--- START ---

(* ===== verification/Notify.v ===== *)
(** * Notify: [sendEmailNotification] (new_main.go:138-155)

    The function builds the message of line 146 and hands it to
    [smtp.SendMail] with the sender, the recipient list [[email]] and the
    server address [smtp.gmail.com:587]; it logs the outcome and returns
    nothing, so a failed delivery never reaches the watcher.  The SMTP
    exchange itself and the account credentials (lines 139-140, 148) are
    outside the model: the delivery outcome is an input.

    Proved here: the message determines the seat count and the course
    number it reports (two notifications with different contents are
    different messages). *)

From S2P Require Import Prelude Strconv Seats.
From Stdlib Require Import ZArith Lia Ascii.

Local Open Scope Z_scope.

Module Notify.
Import Strconv Seats.

Definition smtp_from : string := "jianznucheck@gmail.com".
Definition smtp_host : string := "smtp.gmail.com".
Definition smtp_port : string := "587".

(** ["\r\n"] *)
Definition crlf : string := String (ascii_of_nat 13) (String (ascii_of_nat 10) EmptyString).

Definition message_intro : string :=
  "Subject: Course Slot Available" +:+ crlf +:+ crlf +:+ "A slot is available. There are ".

Definition message_middle : string := " seats available for you subscribe course: ".

(** Line 146: the message bytes. *)
Definition email_message (availableSeats : Z) (crn : string) : string :=
  message_intro +:+ itoa availableSeats +:+ message_middle +:+ crn.

(** What [smtp.SendMail(smtpHost+":"+smtpPort, auth, from, to, message)]
    is asked to deliver. *)
Record mail := mkMail {
  mail_addr : string;
  mail_from : string;
  mail_to : list string;
  mail_body : string
}.

Definition sendEmailNotification (email : string) (availableSeats : Z) (crn : string) : mail :=
  {| mail_addr := smtp_host +:+ ":" +:+ smtp_port;
     mail_from := smtp_from;
     mail_to := [email];
     mail_body := email_message availableSeats crn |}.

(** The log line of lines 150-154, given the delivery outcome. *)
Inductive log_line :=
| LogSendError (e : goerror)     (** ["Error sending email: "] *)
| LogSent (email : string).      (** ["Send Notification to", email, "Successfully"] *)

Definition send_log (email : string) (outcome : option goerror) : log_line :=
  match outcome with
  | Some e => LogSendError e
  | None => LogSent email
  end.

(** ** Properties *)

Lemma message_middle_nondigit crn : starts_nondigit (message_middle +:+ crn) = true.
Proof. reflexivity. Qed.

(** C31: Two notifications carry the same message only if they report the
    same seat count and the same course number: the message determines
    what it reports, for every 64-bit count. *)
Theorem email_message_inj n n' crn crn' :
  in_int64 n = true -> in_int64 n' = true ->
  email_message n crn = email_message n' crn' -> n = n' /\ crn = crn'.
Proof.
  unfold email_message. intros Hn Hn' Heq%string_app_inv_l.
  destruct (itoa_signed n Hn) as [Hs Hv], (itoa_signed n' Hn') as [Hs' Hv'].
  apply signed_digits_app_inj in Heq as [Hi Hc]; auto using message_middle_nondigit.
  split; [congruence|]. by apply string_app_inv_l in Hc.
Qed.

Lemma email_message_inj_witness :
  in_int64 5 = true /\ in_int64 5 = true /\
  (email_message 5 "12345" = email_message 5 "12345" -> 5 = 5 /\ "12345" = "12345").
Proof.
  split; [reflexivity|]. split; [reflexivity|].
  apply email_message_inj; reflexivity.
Defined.

End Notify.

--- END ---

ASSIGNMENT
From the records above, return each line where "with" occurs.

EXERCISE OUTPUT
    [smtp.SendMail] with the sender, the recipient list [[email]] and the
    number it reports (two notifications with different contents are
  match outcome with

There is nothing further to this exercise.